Would depend on how much thick cover you have spread across several hundred acres,.. small patches of thick cover will not improve daylight movement. also,.. the pressure from surrounding properties has a larger impact on daylight movement on your property than you would think, even if you don't step foot on your property.
I can not step foot on my land til gun season, but see a huge difference in daylight movement once mz season begins on my cams over plots and active trails,.. caused by pressure on surrounding properties!!!
 
deerchaser007 said:
Football Hunter said:
The more pressure it will take,Im guessing.With the logging Im getting done,and the storm damage on my adjoining lease,Im thinking it will take pressure better,as far as daylight deer movement.Not that Im gonna get sloppy,make sense?


Would depend on how much thick cover you have spread across several hundred acres,.. small patches of thick cover will not improve daylight movement. also,.. the pressure from surrounding properties has a larger impact on daylight movement on your property than you would think, even if you don't step foot on your property.

I couldn't disagree more.
 
BSK said:
deerchaser007 said:
Football Hunter said:
The more pressure it will take,Im guessing.With the logging Im getting done,and the storm damage on my adjoining lease,Im thinking it will take pressure better,as far as daylight deer movement.Not that Im gonna get sloppy,make sense?


Would depend on how much thick cover you have spread across several hundred acres,.. small patches of thick cover will not improve daylight movement. also,.. the pressure from surrounding properties has a larger impact on daylight movement on your property than you would think, even if you don't step foot on your property.

I couldn't disagree more.



And that is fine,.. my situation is different than yours, so my results are gonna be different. I've done the cam survey on my places and seen it for several years. Small patches(1-2 acres) of cover on 100 acres is not gonna improve daylight movement with high pressure in the area,.. but you put 50 acres in cover on that 100 acres you could increase it slightly within a high pressure area.

Key words,.. high pressure area!

I guess you see different results with your BIG tracts with low hunting pressure and higher deer densities don't ya!!
 
deerchaser007 said:
I guess you see different results with your BIG tracts with low hunting pressure and higher deer densities don't ya!!

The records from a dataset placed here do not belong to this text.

(* ===== verification/Resume.v ===== *)
(** * Programs that are interleaved with others

    A goroutine that shares the world with other goroutines is a resumption: a
    step is a call that is not interrupted, and between two steps the others may
    change the world.

    [within I G p]: every step of [p] moves a world that satisfies [I] along [G],
    to a world that does; [p] is looked at with the answers of such worlds.
    [stays R p Q s]: started in [s], with the others moving the world along [R]
    before each step and after the last one, [p] ends in [Q]. *)

From stdpp Require Import base tactics.
From S2P Require Import Prelude.

Inductive resume (S A : Type) : Type :=
  | Return (a : A)
  | Step (B : Type) (m : S → B * S) (k : B → resume S A).
Arguments Return {S A}.
Arguments Step {S A}.

Fixpoint rbind {S A B} (p : resume S A) (f : A → resume S B) : resume S B :=
  match p with
  | Return a => f a
  | Step X m k => Step X m (λ x, rbind (k x) f)
  end.

#[export] Instance resume_ret S : MRet (resume S) := λ A, Return.
#[export] Instance resume_bind S : MBind (resume S) := λ A B f p, rbind p f.

(** One step. *)
Definition call {S A} (m : ST S A) : resume S A := Step A m Return.

(** [if err != nil { return err }]. *)
Definition orReturn {S E A B} (p : resume S (result E A)) (k : A → resume S (result E B)) : resume S (result E B) :=
  r ← p; match r with Ok a => k a | Err err => mret (Err err) end.

(** Alone, it is a program of the state monad. *)
Fixpoint alone {S A} (p : resume S A) : ST S A :=
  match p with
  | Return a => λ s, (a, s)
  | Step X m k => λ s, let '(x, s') := m s in alone (k x) s'
  end.

Lemma alone_bind {S A B} (p : resume S A) (f : A → resume S B) s : alone (x ← p; f x) s = (x ← alone p; alone (f x)) s.
Proof.
  revert s. induction p as [a|X m k IH]; intros s; [done|].
  change (alone (x ← Step X m k; f x) s) with (let '(x, s') := m s in alone (y ← k x; f y) s').
  change ((x ← alone (Step X m k); alone (f x)) s) with
    (let '(a, s2) := (let '(x, s') := m s in alone (k x) s') in alone (f a) s2).
  destruct (m s) as [x s']. apply IH.
Qed.

Lemma alone_call {S A} (m : ST S A) s : alone (call m) s = m s.
Proof. cbn. by destruct (m s). Qed.

Section Guarantee.
Context {S : Type} (I : S → Prop) (G : relation S).

Definition guaranteed {A} (m : ST S A) : Prop := ∀ s, I s → G s (m s).2 ∧ I (m s).2.

Fixpoint within {A} (p : resume S A) : Prop :=
  match p with
  | Return _ => True
  | Step X m k => guaranteed m ∧ ∀ s, I s → within (k (m s).1)
  end.

Lemma within_ret {A} (a : A) : within (mret (M := resume S) a).
Proof. done. Qed.

Lemma within_call {A} (m : ST S A) : guaranteed m → within (call m).
Proof. by split. Qed.

Lemma within_bind {A B} (p : resume S A) (f : A → resume S B) : within p → (∀ a, within (f a)) → within (x ← p; f x).
Proof.
  intros Hp Hf. induction p as [a|X m k IH]; [apply Hf|]. destruct Hp as [Hm Hk]. split; [done|].
  intros s Hs. apply IH. by apply Hk.
Qed.

(** What a step answers in a world that satisfies [I]. *)
Lemma within_step {A B} (m : ST S A) (f : A → resume S B) :
  guaranteed m → (∀ s, I s → within (f (m s).1)) → within (x ← call m; f x).
Proof. by split. Qed.

Lemma within_orReturn {E A B} (p : resume S (result E A)) (k : A → resume S (result E B)) :
  within p → (∀ a, within (k a)) → within (orReturn p k).
Proof. intros Hp Hk. apply within_bind; [done|]. intros [a|e]; [apply Hk|done]. Qed.
End Guarantee.

Lemma within_weaken {S} (I : S → Prop) (G G' : relation S) {A} (p : resume S A) :
  (∀ s s', G s s' → G' s s') → within I G p → within I G' p.
Proof.
  intros HG. induction p as [a|X m k IH]; [done|]. intros [Hm Hk]. split.
  - intros s Hs. destruct (Hm s Hs). eauto.
  - intros s Hs. by apply IH, Hk.
Qed.

Section Rely.
Context {S : Type} (R : relation S) `{!PreOrder R}.

Fixpoint stays {A} (p : resume S A) (Q : A → S → Prop) (s : S) : Prop :=
  match p with
  | Return a => ∀ s', R s s' → Q a s'
  | Step X m k => ∀ s', R s s' → stays (k (m s').1) Q (m s').2
  end.

Lemma stays_moved {A} (p : resume S A) Q s s' : R s s' → stays p Q s → stays p Q s'.
Proof. intros Hr. destruct p as [a|X m k]; simpl; intros Hp s'' Hs; apply Hp; by etrans. Qed.

Lemma stays_post {A} (p : resume S A) (Q Q' : A → S → Prop) s : (∀ a s, Q' a s → Q a s) → stays p Q' s → stays p Q s.
Proof. intros HQ. revert s. induction p as [a|X m k IH]; simpl; intros s Hp; [auto|]. intros s' Hs. by apply IH, Hp. Qed.

Lemma stays_bind {A B} (p : resume S A) (f : A → resume S B) Q s :
  stays p (λ a s, stays (f a) Q s) s → stays (x ← p; f x) Q s.
Proof.
  revert s. induction p as [a|X m k IH]; intros s Hp.
  - apply (Hp s). reflexivity.
  - intros s' Hs. apply IH, Hp, Hs.
Qed.

Lemma stays_ret {A} (a : A) Q s : (∀ s', R s s' → Q a s') → stays (mret (M := resume S) a) Q s.
Proof. done. Qed.

Lemma stays_call {A} (m : ST S A) Q s : (∀ s' s'', R s s' → R (m s').2 s'' → Q (m s').1 s'') → stays (call m) Q s.
Proof. intros Hm s' Hs s'' Hs'. by apply Hm. Qed.

End Rely.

My clients range in property size from 60 acres to thousands of acres. Deer react to cover-versus-hunting-pressure the same way in each situation, regardless of deer density. And the deer densities in western Middle TN can be far more variable than most would realize, from around 15/sq. mile to over 30 in localized pockets.
 
BSK said:
In essence, hunters will see daylight buck activity longer into MZ/gun season the more cover the property has. Hunters can put more hunting pressure on the property and still maintain high buck sightings.

My experience at my place. Cut the property next to me (more cover in addition to mine) and the next year I saw not one but two bucks 2.5 the second weekend of KY's gun season...thats saying something for KY.